Example fresh_run_files :
  RefLib.paths (final_world RefLib.fresh_run) ≡ₚ
    [checkpoint_path; onnx_path; graph_path; image_two; image_three;
     "../data/processed/training.pt"; "../data/processed/test.pt"].
Proof. vm_compute. by apply (bool_decide_unpack _). Qed.

(** With one round less the run is cut off in the first loop of [train]. *)
Example short_run_is_cut_off :
  outcome (notebook (float := Q) 2 RefLib.fresh_world) = inl Unfinished.
Proof. vm_compute. reflexivity. Qed.

(** Without the second image the run fails where the image is opened, with
    the library's exception, and nothing is called afterwards. *)
Example incomplete_run_fails :
  outcome (notebook (float := Q) RefLib.patience RefLib.incomplete_world)
    = inl (Raised (Exn "FileNotFoundError")) /\
  (fun p => (p.1, length p.2)) <$>
    first_raise (trace (notebook (float := Q) RefLib.patience RefLib.incomplete_world))
    = Some (Exn "FileNotFoundError", O).
Proof. vm_compute. split; reflexivity. Qed.

(** C1, at the reference library: the run on a fresh checkout returns and
    has gone through all the milestones. *)
Lemma C1_reference_run :
  omap (of_call milestone) (trace RefLib.fresh_run) = expected_marks.
Proof.
  exact (proj2 (proj2 (C1_stages_in_order RefLib.patience RefLib.fresh_world))
           fresh_run_returns).
Defined.

(** C2, at the reference library: the exporter is entered and completes
    once, and the interchange file exists afterwards. *)
Lemma C2_reference_run :
  (exists m x out,
     omap (of_call exporter_of) (trace RefLib.fresh_run) =
       [ExportEntered m x; ExportCompleted m x out onnx_path]) /\
  is_Some (RefLib.files (final_world RefLib.fresh_run) !! onnx_path).
Proof.
  destruct (proj2 (C2_export_once (blob := RefLib.blob) RefLib.patience RefLib.fresh_world)
              fresh_run_returns) as [H1 H2].
  split; [|exact H2].
  destruct H1 as (m & c1 & c2 & cd & f1 & f2 & sd & t & x & out & pre & fwd & post & _ & _ & E).
  by exists m, x, out.
Defined.

(** There the exporter runs the model once: the forward pass shows between
    its entry and its completion, after the 180 of training and
    evaluation. *)
Example reference_forward_runs :
  length (List.filter (fun p => match p with POutput => true | _ => false end)
            (omap (of_call phase_of) (trace RefLib.fresh_run))) = 181%nat.
Proof. vm_compute. reflexivity. Qed.

(** C3, counterexample to the claim as stated.  On a fresh checkout the run
    returns, and it is not true that every file it changed is one of the
    three artifacts: it leaves ['../data/processed/training.pt'] in storage,
    which was not there before. *)
Lemma C3_dataset_is_written :
  outcome RefLib.fresh_run = inr tt /\
  ~ (forall p,
       stored (final_world RefLib.fresh_run) !! p <> stored RefLib.fresh_world !! p ->
       p ∈ artifacts).
Proof.
  split; [vm_compute; reflexivity|]. intros H.
  assert ("../data/processed/training.pt" ∈ artifacts) as Hin
    by (apply H; vm_compute; discriminate).
  unfold artifacts in Hin.
  repeat (apply elem_of_cons in Hin as [Hin|Hin]; [cbv in Hin; discriminate|]).
  by apply elem_of_nil in Hin.
Qed.

(** C3, at the reference library: after the run on a fresh checkout the three
    artifacts are in storage. *)
Lemma C3_reference_run :
  Forall (fun p => is_Some (RefLib.files (final_world RefLib.fresh_run) !! p)) artifacts.
Proof.
  pose proof (C3_files_written RefLib.patience RefLib.fresh_world) as [_ H].
  change (notebook RefLib.patience RefLib.fresh_world) with RefLib.fresh_run in H.
  rewrite fresh_run_returns in H. exact H.
Defined.

(** C4, counterexample to the claim as stated.  On the same run it is not
    true that every path handed to a library call is one of the five listed
    paths: the dataset directory ['../data'] is handed to [datasets.MNIST]. *)
Lemma C4_dataset_root_is_passed :
  outcome RefLib.fresh_run = inr tt /\
  ~ (forall p, p ∈ omap (of_call path_of) (trace RefLib.fresh_run) -> p ∈ listed_paths).
Proof.
  split; [vm_compute; reflexivity|]. intros H.
  assert (data_root ∈ listed_paths) as Hin.
  { apply H.
    assert (omap (of_call path_of) (trace RefLib.fresh_run) = expected_paths) as ->
      by (vm_compute; reflexivity).
    apply list_elem_of_here. }
  unfold listed_paths in Hin.
  repeat (apply elem_of_cons in Hin as [Hin|Hin]; [cbv in Hin; discriminate|]).
  by apply elem_of_nil in Hin.
Qed.
(** A tree has at most as many nodes as lines were consumed for it. *)
Lemma parsed_size_rel :
  (forall ls r, parse_rel stod ls r ->
     forall T n, r = Ok (Some T, n) -> List.length (preorder T) <= n) /\
  (forall d ls g r, while_rel stod d ls g r ->
     forall name cs g' n, g = Group name cs -> r = Ok (g', n) ->
     List.length (preorder g') <= List.length (preorder g) + n).
Proof.
  apply parse_while_rel_ind.
  - discriminate.
  - intros rest [[c n1] | e] _ IH T n H; [| discriminate].
    injection H as -> <-. specialize (IH _ _ eq_refl). lia.
  - intros line rest [[g n1] | e] _ _ _ IH T n H; [| discriminate].
    injection H as <- <-. specialize (IH _ _ _ _ eq_refl eq_refl).
    cbn in IH. lia.
  - intros line rest _ _ T n H. unfold single_record in H.
    destruct (is_game_record line); [| discriminate].
    destruct (2 <=? _)%nat; [| discriminate].
    destruct (stod _); [| discriminate].
    injection H as <- <-. cbn. lia.
  - intros d g name cs g' n -> H. injection H as <- <-. lia.
  - intros d rest g [[g1 n1] | e] _ IH name cs g' n Hg H; [| discriminate].
    injection H as <- <-. specialize (IH _ _ _ _ Hg eq_refl). lia.
  - intros d line rest g _ _ name cs g' n -> H. injection H as <- <-. lia.
  - intros d line rest g child n [[g1 n1] | e] _ _ _ IHp _ IHw name cs g' m -> H;
      [| discriminate].
    injection H as <- <-.
    destruct child as [c |]; cbn [add_if add] in IHw.
    + specialize (IHp _ _ eq_refl). specialize (IHw _ _ _ _ eq_refl eq_refl).
      rewrite preorder_length_add in IHw. lia.
    + specialize (IHw _ _ _ _ eq_refl eq_refl). lia.
  - discriminate.
  - intros d line rest g [[g1 n1] | e] _ _ _ IH name cs g' n Hg H;
      [| discriminate].
    injection H as <- <-. specialize (IH _ _ _ _ Hg eq_refl). lia.
Qed.
(** The values that occur in the two modules: strings, booleans, array
    literals, object literals (properties in source order) and
    bindings imported from another package. *)
Unset Elimination Schemes.
Inductive JSValue : Type :=
| JSString (s : string)
| JSBoolean (b : bool)
| JSArray (elements : list JSValue)
| JSObject (properties : list (string * JSValue))
| JSImported (module : string) (path : list string).
Set Elimination Schemes.

(** Induction over a value reaches the elements of an array and the
    property values of an object. *)
Definition JSValue_nested_ind (P : JSValue -> Prop)
    (Hstring : forall s, P (JSString s))
    (Hboolean : forall b, P (JSBoolean b))
    (Harray : forall xs, Forall P xs -> P (JSArray xs))
    (Hobject : forall ps, Forall (fun p => P p.2) ps -> P (JSObject ps))
    (Himported : forall m path, P (JSImported m path)) :
  forall v, P v :=
  fix go (v : JSValue) : P v :=
    match v with
    | JSString s => Hstring s
    | JSBoolean b => Hboolean b
    | JSArray xs =>
        Harray xs
          ((fix elements (l : list JSValue) : Forall P l :=
              match l with
              | [] => Forall_nil_2 P
              | x :: l' => Forall_cons_2 P x l' (go x) (elements l')
              end) xs)
    | JSObject ps =>
        Hobject ps
          ((fix properties (l : list (string * JSValue)) : Forall (fun p => P p.2) l :=
              match l with
              | [] => Forall_nil_2 _
              | p :: l' => Forall_cons_2 _ p l' (go p.2) (properties l')
              end) ps)
    | JSImported m path => Himported m path
    end.

(** Property lookup in an object literal.  When a literal repeats a
    key, the later property wins. *)
Fixpoint assoc {A : Type} (k : string) (ps : list (string * A)) : option A :=
  match ps with
  | [] => None
  | (k', x) :: rest =>
      match assoc k rest with
      | Some y => Some y
      | None => if decide (k = k') then Some x else None
      end
  end.

(** [v.k] and [v[i]], read off the literals of the module: the property
    an object literal writes under [k], the element an array literal
    writes at [i].  [None] says that the literal writes nothing there;
    what the language adds to a value (the length and the characters of
    a string, the length of an array, inherited methods) is not part of
    the module's text and is not modelled. *)
Definition prop (k : string) (v : JSValue) : option JSValue :=
  match v with
  | JSObject ps => assoc k ps
  | _ => None
  end.

Definition elem (i : nat) (v : JSValue) : option JSValue :=
  match v with
  | JSArray xs => xs !! i
  | _ => None
  end.

Inductive Step : Type :=
| Key (k : string)
| Idx (i : nat).

(** A chain of member accesses, [v.a[0].b]. *)
Fixpoint select (path : list Step) (v : JSValue) : option JSValue :=
  match path with
  | [] => Some v
  | Key k :: rest => prop k v ≫= select rest
  | Idx i :: rest => elem i v ≫= select rest
  end.

Definition is_scalar (v : JSValue) : bool :=
  match v with
  | JSString _ | JSBoolean _ => true
  | _ => false
  end.

(** A record is flat when every one of its options is a scalar. *)
Definition is_flat (v : JSValue) : bool :=
  match v with
  | JSObject ps => forallb (fun p => is_scalar p.2) ps
  | _ => false
  end.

_ _ _

Aim of the task
Among the lines of the records, copy out each one that contains the word "Inductive".

Worked solution
Inductive JSValue : Type :=
Inductive Step : Type :=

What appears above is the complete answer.